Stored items
(* ===== verification/Day20.v ===== *)
(** * Day 20: A Regular Map (src/day_20.py)

    [RegularMap.explore] walks the route regex character by character,
    keeping a position, a stack of positions for the groups, and the
    [costs] defaultdict (missing rooms read as [float('inf')], and reading
    one inserts it).  A direction moves and records
    [min(costs[pos] + 1, costs[new_pos])]; [(] pushes the position, [)]
    pops it and [|] goes back to the top of the stack.  [highest_cost] is
    the largest cost and [paths_above_n] counts costs at least [n].

    The costs are a [gmap] from points to [cost] ([Fin c] or [Inf]), read
    with the defaultdict's insertion. *)

From Stdlib Require Import ZArith Ascii String Lia.
From stdpp Require Import base list gmap strings.
From S2P Require Import Prelude.

Open Scope Z_scope.
Open Scope py_scope.

Module RegularMap.

(** [Point] with [__add__]. *)
Abbreviation Point := (prod Z Z).

Definition point_add (a b : Point) : Point := (a.1 + b.1, a.2 + b.2).

(** An [int] cost or [float('inf')]. *)
Inductive cost := Fin (c : Z) | Inf.

#[global] Instance cost_eq_dec : EqDecision cost.
Proof. solve_decision. Defined.

Definition cost_add1 (a : cost) : cost := match a with Fin c => Fin (c + 1) | Inf => Inf end.

(** [min(a, b)]: [b] when [b < a], else [a]. *)
Definition cost_lt (a b : cost) : bool :=
  match a, b with
  | Fin x, Fin y => x <? y
  | Fin _, Inf => true
  | Inf, _ => false
  end.

Definition cost_min (a b : cost) : cost := if cost_lt b a then b else a.

(** [max(a, b)]: [b] when [a < b], else [a]. *)
Definition cost_max (a b : cost) : cost := if cost_lt a b then b else a.

(** [i >= n]. *)
Definition cost_ge (a : cost) (n : Z) : bool :=
  match a with Fin x => n <=? x | Inf => true end.

(** The [directions] dict. *)
Definition direction (c : ascii) : option Point :=
  if Ascii.eqb c "N" then Some (0, -1)
  else if Ascii.eqb c "S" then Some (0, 1)
  else if Ascii.eqb c "E" then Some (1, 0)
  else if Ascii.eqb c "W" then Some (-1, 0)
  else None.

(** The locals of [explore]. *)
Record explorer := { stack : list Point; pos : Point; costs : gmap Point cost }.

(** [costs[p]] on a defaultdict: a missing key is inserted with [inf]. *)
Definition getitem (costs : gmap Point cost) (p : Point) : cost * gmap Point cost :=
  match costs !! p with
  | Some v => (v, costs)
  | None => (Inf, <[p := Inf]> costs)
  end.

(** [stack.pop()]. *)
Definition pop (s : list Point) : res (Point * list Point) :=
  top <- py_get s (-1) ;; Ok (top, take (length s - 1) s).

(** One character of the loop of [explore]. *)
Definition explore_step (st : explorer) (c : ascii) : res explorer :=
  match direction c with
  | Some d =>
      let new_pos := point_add (pos st) d in
      let '(here, costs1) := getitem (costs st) (pos st) in
      let '(there, costs2) := getitem costs1 new_pos in
      Ok {| stack := stack st; pos := new_pos;
            costs := <[new_pos := cost_min (cost_add1 here) there]> costs2 |}
  | None =>
      if Ascii.eqb c "(" then Ok {| stack := stack st ++ [pos st]; pos := pos st; costs := costs st |}
      else if Ascii.eqb c ")" then
        r <- pop (stack st) ;; Ok {| stack := r.2; pos := r.1; costs := costs st |}
      else if Ascii.eqb c "|" then
        top <- py_get (stack st) (-1) ;; Ok {| stack := stack st; pos := top; costs := costs st |}
      else Ok st
  end.

Definition explore_init : explorer :=
  {| stack := []; pos := (0, 0); costs := {[ (0, 0) := Fin 0 ]} |}.

(** [RegularMap(regex)]: the costs after [explore]. *)
Definition explore (regex : string) : res (gmap Point cost) :=
  st <- res_fold explore_step (list_ascii_of_string regex) explore_init ;; Ok (costs st).

(** [highest_cost]: [max(self.costs.values())], [ValueError] when empty. *)
Definition highest_cost (costs : gmap Point cost) : res cost :=
  match (map_to_list costs).*2 with
  | [] => Err ValueError
  | v :: vs => Ok (fold_left cost_max vs v)
  end.

(** [paths_above_n]. *)
Definition paths_above_n (costs : gmap Point cost) (n : Z) : nat :=
  length (filter (fun v => cost_ge v n = true) (map_to_list costs).*2).

(** The rooms a route without branches passes through, from [p]: the
    reference for what [explore] records. *)
Fixpoint walk_from (p : Point) (route : list ascii) : list Point :=
  match route with
  | [] => [p]
  | c :: route' =>
      match direction c with
      | Some d => p :: walk_from (point_add p d) route'
      | None => walk_from p route'
      end
  end.

Definition is_direction (c : ascii) : bool := if direction c is Some _ then true else false.

(** ** Lemmas *)

Definition fin_nonneg (v : cost) : Prop := exists c, v = Fin c /\ 0 <= c.

(** The invariant of [explore]: the start costs 0, every cost is a
    non-negative [int], and the position and the stacked positions are
    rooms of [costs]. *)
Definition explore_inv (st : explorer) : Prop :=
  costs st !! (0, 0) = Some (Fin 0) /\ map_Forall (fun _ => fin_nonneg) (costs st) /\
  is_Some (costs st !! pos st) /\ Forall (fun p => is_Some (costs st !! p)) (stack st).

Lemma getitem_insert costs p m :
  <[p := m]> (getitem costs p).2 = <[p := m]> costs.
Proof. unfold getitem. destruct (costs !! p); simpl; [done|]. apply insert_insert_eq. Qed.

Lemma getitem_present costs p v : costs !! p = Some v -> getitem costs p = (v, costs).
Proof. unfold getitem. intros ->. done. Qed.

Lemma getitem_fst_fin costs p :
  map_Forall (fun _ => fin_nonneg) costs ->
  (getitem costs p).1 = Inf /\ costs !! p = None \/
  fin_nonneg (getitem costs p).1 /\ costs !! p = Some (getitem costs p).1.
Proof.
  unfold getitem. intros Hall. destruct (costs !! p) as [v|] eqn:E; [right|left; done].
  split; [exact (Hall p v E)|done].
Qed.

Lemma cost_min_fin a there :
  0 <= a -> there = Inf \/ fin_nonneg there ->
  exists c, cost_min (Fin (a + 1)) there = Fin c /\ 0 <= c /\ (there = Fin 0 -> c = 0).
Proof.
  intros Ha [-> | [b [-> Hb]]]; simpl; [exists (a + 1); split_and!; [done|lia|discriminate]|].
  unfold cost_min. simpl. destruct (Z.ltb_spec b (a + 1)).
  - exists b. split_and!; [done|lia|congruence].
  - exists (a + 1). split_and!; [done|lia|]. intros [= ->]. lia.
Qed.

Lemma explore_move_inv st d :
  explore_inv st ->
  let new_pos := point_add (pos st) d in
  let '(here, costs1) := getitem (costs st) (pos st) in
  let '(there, costs2) := getitem costs1 new_pos in
  explore_inv {| stack := stack st; pos := new_pos;
                 costs := <[new_pos := cost_min (cost_add1 here) there]> costs2 |}.
Proof.
  intros (H0 & Hall & [v Hv] & Hstack). simpl.
  destruct (Hall _ _ Hv) as [a [-> Ha]]. rewrite (getitem_present _ _ _ Hv).
  remember (point_add (pos st) d) as new_pos eqn:Enew.
  pose proof (getitem_insert (costs st) new_pos) as Hins.
  destruct (getitem (costs st) new_pos) as [there costs2] eqn:Eg. simpl in Hins. rewrite Hins.
  assert (Hthere : there = Inf /\ costs st !! new_pos = None \/
                   fin_nonneg there /\ costs st !! new_pos = Some there).
  { pose proof (getitem_fst_fin (costs st) new_pos Hall) as Hf. rewrite Eg in Hf. exact Hf. }
  destruct (cost_min_fin a there Ha) as (c & Hc & Hc0 & Hz); [destruct Hthere as [[]|[]]; auto|].
  cbn [cost_add1]. rewrite Hc. unfold explore_inv. simpl. split_and!.
  - destruct (decide (new_pos = (0, 0))) as [Heq|Hne].
    + rewrite Heq, lookup_insert_eq.
      destruct Hthere as [[_ Hl]|[_ Hl]]; [congruence|].
      assert (there = Fin 0) by congruence. rewrite Hz; done.
    + rewrite lookup_insert_ne by auto. done.
  - apply map_Forall_insert_2; [exists c; done|done].
  - rewrite lookup_insert_eq. eauto.
  - eapply Forall_impl; [exact Hstack|]. intros p Hp. apply lookup_insert_is_Some'. auto.
Qed.

Lemma explore_step_inv st c st' :
  explore_inv st -> explore_step st c = Ok st' -> explore_inv st'.
Proof.
  intros Hinv. unfold explore_step. destruct (direction c) as [d|].
  - pose proof (explore_move_inv st d Hinv) as Hm.
    destruct (getitem (costs st) (pos st)) as [here costs1]. cbv zeta in Hm |- *.
    destruct (getitem costs1 _) as [there costs2]. intros [= <-]. exact Hm.
  - destruct Hinv as (H0 & Hall & Hpos & Hstack).
    destruct (Ascii.eqb c "(").
    { intros [= <-]. split_and!; try done. simpl. apply Forall_app. split; [done|]. constructor; done. }
    destruct (Ascii.eqb c ")").
    { unfold pop. destruct (py_get (stack st) (-1)) as [top|] eqn:Et; [|discriminate].
      intros [= <-]. apply py_get_In, list_elem_of_In in Et.
      split_and!; try done; simpl.
      - rewrite Forall_forall in Hstack. auto.
      - apply Forall_take. done. }
    destruct (Ascii.eqb c "|").
    { destruct (py_get (stack st) (-1)) as [top|] eqn:Et; [|discriminate].
      intros [= <-]. apply py_get_In, list_elem_of_In in Et.
      split_and!; try done. simpl. rewrite Forall_forall in Hstack. auto. }
    intros [= <-]. split_and!; done.
Qed.

Lemma fold_cost_max_fin vs v :
  Forall fin_nonneg vs -> fin_nonneg v -> fin_nonneg (fold_left cost_max vs v).
Proof.
  revert v. induction vs as [|w vs IH]; intros v Hvs Hv; simpl; [done|].
  inversion Hvs; subst. apply IH; [done|]. unfold cost_max. destruct (cost_lt v w); done.
Qed.

Lemma explore_step_move st c d :
  direction c = Some d -> is_Some (costs st !! pos st) ->
  exists st', explore_step st c = Ok st' /\ pos st' = point_add (pos st) d /\
    forall q, is_Some (costs st' !! q) <-> is_Some (costs st !! q) \/ q = point_add (pos st) d.
Proof.
  intros Hd [v Hv]. unfold explore_step. rewrite Hd, (getitem_present _ _ _ Hv).
  pose proof (getitem_insert (costs st) (point_add (pos st) d)) as Hins.
  destruct (getitem (costs st) _) as [there costs2]. simpl in Hins.
  eexists. split; [reflexivity|]. split; [reflexivity|]. intros q. simpl. rewrite Hins.
  rewrite lookup_insert_is_Some'. naive_solver.
Qed.

Lemma walk_from_start p route : p ∈ walk_from p route.
Proof.
  induction route as [|c route IH]; simpl; [left|].
  destruct (direction c); [left | exact IH].
Qed.

(** ** Properties *)

(** Every cost [explore] records is a non-negative [int] (never
    [float('inf')]), the start costs 0, and [highest_cost] is a
    non-negative [int]. *)
Theorem explore_costs_finite regex costs :
  explore regex = Ok costs ->
  costs !! (0, 0) = Some (Fin 0) /\ map_Forall (fun _ => fin_nonneg) costs /\
  exists c, highest_cost costs = Ok (Fin c) /\ 0 <= c.
Proof.
  unfold explore. destruct (res_fold _ _ _) as [st|] eqn:E; [|discriminate]. intros [= <-].
  assert (Hinv : explore_inv st).
  { eapply res_fold_inv; [| | exact E].
    - split_and!; [done | apply map_Forall_singleton; exists 0; done | by eexists | constructor].
    - intros s c s' _ Hs Hstep. exact (explore_step_inv s c s' Hs Hstep). }
  destruct Hinv as (H0 & Hall & _). split_and!; [done|done|].
  unfold highest_cost. apply map_Forall_to_list in Hall.
  assert (Hvals : Forall fin_nonneg (map_to_list (costs st)).*2).
  { apply Forall_fmap. eapply Forall_impl; [exact Hall|]. intros [k v]. done. }
  assert (Hin : Fin 0 ∈ (map_to_list (costs st)).*2).
  { apply list_elem_of_fmap. exists ((0, 0), Fin 0). split; [done|]. apply elem_of_map_to_list, H0. }
  destruct ((map_to_list (costs st)).*2) as [|v vs]; [inversion Hin|].
  inversion Hvals; subst. destruct (fold_cost_max_fin vs v) as [c [Hc Hc0]]; [done|done|].
  exists c. rewrite Hc. done.
Qed.

(** For a route without branches, [explore] records exactly the rooms
    the route walks through from the start. *)
Theorem explore_route route :
  Forall (fun c => is_direction c = true) route ->
  exists costs, explore (string_of_list_ascii route) = Ok costs /\
    forall q, is_Some (costs !! q) <-> q ∈ walk_from (0, 0) route.
Proof.
  intros Hroute. unfold explore. rewrite list_ascii_of_string_of_list_ascii.
  assert (Hgen : forall st, is_Some (costs st !! pos st) ->
    exists st', res_fold explore_step route st = Ok st' /\
      forall q, is_Some (costs st' !! q) <-> is_Some (costs st !! q) \/ q ∈ walk_from (pos st) route).
  { induction Hroute as [|c route Hc Hroute IH]; intros st Hpos.
    - exists st. split; [done|]. intros q. simpl. rewrite list_elem_of_singleton.
      split; [tauto|]. intros [H| ->]; done.
    - unfold is_direction in Hc. destruct (direction c) as [d|] eqn:Hd; [|discriminate].
      destruct (explore_step_move st c d Hd Hpos) as (st1 & Hs1 & Hp1 & Hk1).
      destruct (IH st1) as (st' & Hf & Hk'); [rewrite Hk1; auto|].
      exists st'. cbn [res_fold]. rewrite Hs1. cbn [res_bind]. split; [exact Hf|].
      intros q. rewrite Hk', Hk1, Hp1. cbn [walk_from]. rewrite Hd, elem_of_cons.
      split.
      + intros [[H | ->] | H]; [left; done | right; right; apply walk_from_start | right; right; done].
      + intros [H | [-> | H]]; [left; left; done | left; left; done | right; done]. }
  destruct (Hgen explore_init) as (st' & Hf & Hk); [by eexists|].
  exists (costs st'). rewrite Hf. split; [done|]. intros q. rewrite Hk. simpl.
  rewrite lookup_singleton_is_Some. split; [intros [<-|H]; [apply walk_from_start|done]|]. auto.
Qed.

(** [test_sample_cases]: the five sample regexes have highest costs
    3, 10, 18, 23 and 31. *)
Lemma regular_map_tests :
  (c <- explore "^WNE$" ;; highest_cost c) = Ok (Fin 3) /\
  (c <- explore "^ENWWW(NEEE|SSE(EE|N))$" ;; highest_cost c) = Ok (Fin 10) /\
  (c <- explore "^ENNWSWW(NEWS|)SSSEEN(WNSE|)EE(SWEN|)NNN$" ;; highest_cost c) = Ok (Fin 18) /\
  (c <- explore "^ESSWWN(E|NNENN(EESS(WNSE|)SSS|WWWSSSSE(SW|NNNE)))$" ;; highest_cost c) = Ok (Fin 23) /\
  (c <- explore "^WSSEESWWWNW(S|NENNEEEENN(ESSSSW(NWSW|SSEN)|WSWWN(E|WWS(E|SS))))$" ;; highest_cost c)
    = Ok (Fin 31).
Proof. vm_compute. repeat split. Qed.

(** After a group [)] returns to the position before the group, not to
    the end of each branch: for [^N(E|W)N$], whose routes are NEN and NWN,
    the code never reaches the rooms (1,-2) and (-1,-2) those routes end
    in, and records (0,-2), which neither route enters, at cost 2. *)
Lemma group_continues_from_start :
  exists costs, explore "^N(E|W)N$" = Ok costs /\
    costs !! (1, -2) = None /\ costs !! (-1, -2) = None /\ costs !! (0, -2) = Some (Fin 2) /\
    (1, -2) ∈ walk_from (0, 0) (list_ascii_of_string "NEN") /\
    (-1, -2) ∈ walk_from (0, 0) (list_ascii_of_string "NWN") /\
    (0, -2) ∉ walk_from (0, 0) (list_ascii_of_string "NEN") ++ walk_from (0, 0) (list_ascii_of_string "NWN").
Proof.
  eexists. split; [vm_compute; reflexivity|]. split_and!; [reflexivity..| | |]; vm_compute.
  - right. right. right. left.
  - right. right. right. left.
  - intros H. repeat (apply elem_of_cons in H as [H|H]; [discriminate|]). inversion H.
Qed.

Lemma explore_costs_finite_witness :
  explore "^N$" = Ok {[ (0, 0) := Fin 0; (0, -1) := Fin 1 ]} /\
  exists c, highest_cost {[ (0, 0) := Fin 0; (0, -1) := Fin 1 ]} = Ok (Fin c) /\ 0 <= c.
Proof.
  assert (E : explore "^N$" = Ok {[ (0, 0) := Fin 0; (0, -1) := Fin 1 ]}) by (vm_compute; reflexivity).
  split; [exact E|]. exact (proj2 (proj2 (explore_costs_finite _ _ E))).
Defined.

Lemma explore_route_witness :
  Forall (fun c => is_direction c = true) (list_ascii_of_string "NEEN") /\
  exists costs, explore (string_of_list_ascii (list_ascii_of_string "NEEN")) = Ok costs /\
    forall q, is_Some (costs !! q) <-> q ∈ walk_from (0, 0) (list_ascii_of_string "NEEN").
Proof.
  assert (H : Forall (fun c => is_direction c = true) (list_ascii_of_string "NEEN"))
    by (repeat constructor).
  split; [exact H | exact (explore_route _ H)].
Defined.

End RegularMap.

Exercise directions » Output the first line of the entries above and every line after it, exactly as written, ending with the line that contains "Definition cost_add1 (a".

Your response »
(* ===== verification/Day20.v ===== *)
(** * Day 20: A Regular Map (src/day_20.py)

    [RegularMap.explore] walks the route regex character by character,
    keeping a position, a stack of positions for the groups, and the
    [costs] defaultdict (missing rooms read as [float('inf')], and reading
    one inserts it).  A direction moves and records
    [min(costs[pos] + 1, costs[new_pos])]; [(] pushes the position, [)]
    pops it and [|] goes back to the top of the stack.  [highest_cost] is
    the largest cost and [paths_above_n] counts costs at least [n].

    The costs are a [gmap] from points to [cost] ([Fin c] or [Inf]), read
    with the defaultdict's insertion. *)

From Stdlib Require Import ZArith Ascii String Lia.
From stdpp Require Import base list gmap strings.
From S2P Require Import Prelude.

Open Scope Z_scope.
Open Scope py_scope.

Module RegularMap.

(** [Point] with [__add__]. *)
Abbreviation Point := (prod Z Z).

Definition point_add (a b : Point) : Point := (a.1 + b.1, a.2 + b.2).

(** An [int] cost or [float('inf')]. *)
Inductive cost := Fin (c : Z) | Inf.

#[global] Instance cost_eq_dec : EqDecision cost.
Proof. solve_decision. Defined.

Definition cost_add1 (a : cost) : cost := match a with Fin c => Fin (c + 1) | Inf => Inf end.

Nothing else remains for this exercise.